Federal Reserve Chair Jerome Powell anticipates a continued decline in U.S. inflation through 2024, resembling the trend observed last year. However, he acknowledges a decrease in confidence regarding this projection, following a faster-than-expected price increase in the first quarter.

Powell expressed his belief that inflation will regress to lower levels, comparable to the readings observed in the previous year, on a monthly basis. Nevertheless, he admitted a decrease in his confidence level regarding this forecast.
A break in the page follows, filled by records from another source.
Lemma tree_order_before (f : funcdata) (l : list nat) (i x : nat) : tree_order f l -> rev l !! S i = Some x ->
  exists j p, j < S i /\ rev l !! j = Some p /\ In x (outs f p).
Proof.
  induction l as [|y l IH]; [done|]. intros [Hy H] Hi. cbn [rev] in *.
  destruct (decide (S i < List.length (rev l))) as [Hlt|Hge].
  - rewrite lookup_app_l in Hi by done. destruct (IH H Hi) as (j & p & Hj & Hp & Hx).
    exists j, p. split_and!; [done| |done]. by rewrite lookup_app_l by lia.
  - rewrite lookup_app_r in Hi by lia. apply list_lookup_singleton_Some in Hi as [Hi ->].
    rewrite length_rev in *. destruct (decide (l = [])) as [->|Hl]; [cbn in *; lia|].
    destruct Hy as (p & Hp & Hx). apply in_rev, list_elem_of_In, list_elem_of_lookup in Hp as [j Hj].
    apply lookup_lt_Some in Hj as Hlt. exists j, p. rewrite length_rev in Hlt. split_and!; [lia| |done]. by rewrite lookup_app_l by (rewrite length_rev; lia).
Qed.

(** The search ends, and its order, reversed, is as described. *)
Lemma postorder_spec (f : funcdata) : edges_ok f -> 0 < num_blocks f ->
  exists po, postorder f = Some po /\ reverse_postorder f (rev po).
Proof.
  intros Hok H0. unfold postorder. destruct (Nat.eqb_spec (num_blocks f) 0) as [|_]; [lia|].
  set (visited := <[0 := true]> (replicate (num_blocks f) false)).
  assert (Hse : searching f visited [(0, 0)] []).
  { constructor; cbn.
    - subst visited. by rewrite length_insert, length_replicate.
    - intros x. subst visited. destruct (decide (x = 0)) as [->|Hx].
      + rewrite list_lookup_insert_eq by (rewrite length_replicate; lia). split; [by left|done].
      + rewrite list_lookup_insert_ne by congruence. rewrite lookup_replicate. split; [by intros []|by intros [<-|[]]].
    - repeat constructor. by intros [].
    - by rewrite decide_True.
    - by intros x y [].
    - intros v c [[= <- <-]|[]]. split; [lia|]. by rewrite take_0. }
  destruct (dfs_runs f (dfs_fuel f) visited [(0, 0)] [] Hok Hse) as (v' & po & E & S' & Hincl).
  { unfold work, dfs_fuel, left_over. cbn [sum_list_with fst snd entries map].
    destruct (lookup_lt_is_Some_2 (blocks f) 0 H0) as [b Hb]. rewrite (outs_block f 0 b Hb).
    assert (Hu : forall bs, unseen (replicate (List.length bs) false) bs = List.length bs + sum_list_with (fun b => List.length (out_edges b)) bs).
    { induction bs as [|c bs IH]; [done|]. cbn [List.length replicate unseen sum_list_with]. unfold cost. lia. }
    pose proof (unseen_mark (replicate (num_blocks f) false) (blocks f) 0 b) as Hm. unfold num_blocks in *. rewrite Hu in Hm.
    rewrite lookup_replicate in Hm. specialize (Hm ltac:(done) Hb). fold visited in Hm. unfold cost in Hm. lia. }
  exists po. split; [done|].
  assert (E' : po ++ entries [] = po) by apply app_nil_r. destruct S'. rewrite E' in *.
  assert (H0' : In 0 po) by (apply Hincl; by left).
  constructor.
  - intros x. rewrite <- in_rev. split; [by apply tree_order_reachable|]. intros [l Hl].
    induction Hl as [|a b l Hl IH Hb]; [done|]. by eapply se_left0.
  - by apply List.NoDup_rev.
  - destruct (tree_order_last f po se_tree0) as [l' ->]; [by destruct po|]. by rewrite rev_app_distr.
  - intros i x Hi. by apply tree_order_before.
Qed.

(** ** Numbers *)

Lemma number_spec (i : nat) (rpo num : list nat) : List.NoDup rpo -> (forall b, In b rpo -> b < List.length num) ->
  exists num', number i rpo num = Some num' /\ List.length num' = List.length num /\
    (forall k b, rpo !! k = Some b -> num' !! b = Some (i + k)) /\ (forall b, ~ In b rpo -> num' !! b = num !! b).
Proof.
  revert i num. induction rpo as [|b rpo IH]; intros i num Hnd Hlt; cbn [number].
  { exists num. split_and!; done. }
  apply NoDup_cons_iff in Hnd as [Hb Hnd]. pose proof (Hlt b (or_introl eq_refl)) as Hbl.
  destruct (Nat.ltb_spec b (List.length num)); [|lia].
  destruct (IH (S i) (<[b := i]> num) Hnd) as (num' & E & Hlen & Hin & Hout).
  { intros c Hc. rewrite length_insert. apply Hlt. by right. }
  rewrite length_insert in Hlen. exists num'. split_and!; [done|done| |].
  - intros [|k] c Hk; cbn in Hk.
    + injection Hk as <-. rewrite Hout by done. rewrite list_lookup_insert_eq by done. f_equal. lia.
    + rewrite (Hin k c Hk). f_equal. lia.
  - intros c Hc. rewrite Hout by (intros ?; apply Hc; by right). apply list_lookup_insert_ne. intros ->. apply Hc. by left.
Qed.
Despite the uncertainties, Powell reiterated the Fed’s patience in allowing the current policy rate to have its intended impact, implying an inclination towards maintaining the status quo rather than implementing rate hikes.

Powell emphasized the Fed’s stance of not foreseeing a rate hike as the next policy move, based on current data. He emphasized the likelihood of maintaining the policy rate at its present level.

Powell acknowledged the challenges ahead, stating that the Fed was prepared for a non-linear path towards achieving its objectives, including managing inflation.

Powell’s remarks followed the release of data indicating a faster-than-expected increase in producer prices in April, potentially signaling upward pressure on consumer prices. However, he interpreted the data as “quite mixed,” highlighting downward revisions in input prices for previous months.

In April, US PPI increased by 0.5% compared to the previous month, surpassing the expected 0.3%. Year-on-year, it reached 2.2%, slightly higher than the previous 2.1%. Core PPI also saw a month-on-month rise of 0.5%, exceeding the expected 0.2%. Year-on-year, it remained steady at 2.4%.

The Federal Reserve has maintained its benchmark policy rate within a range of 5.25% to 5.5% since July, underscoring the central bank’s commitment to its current monetary policy stance.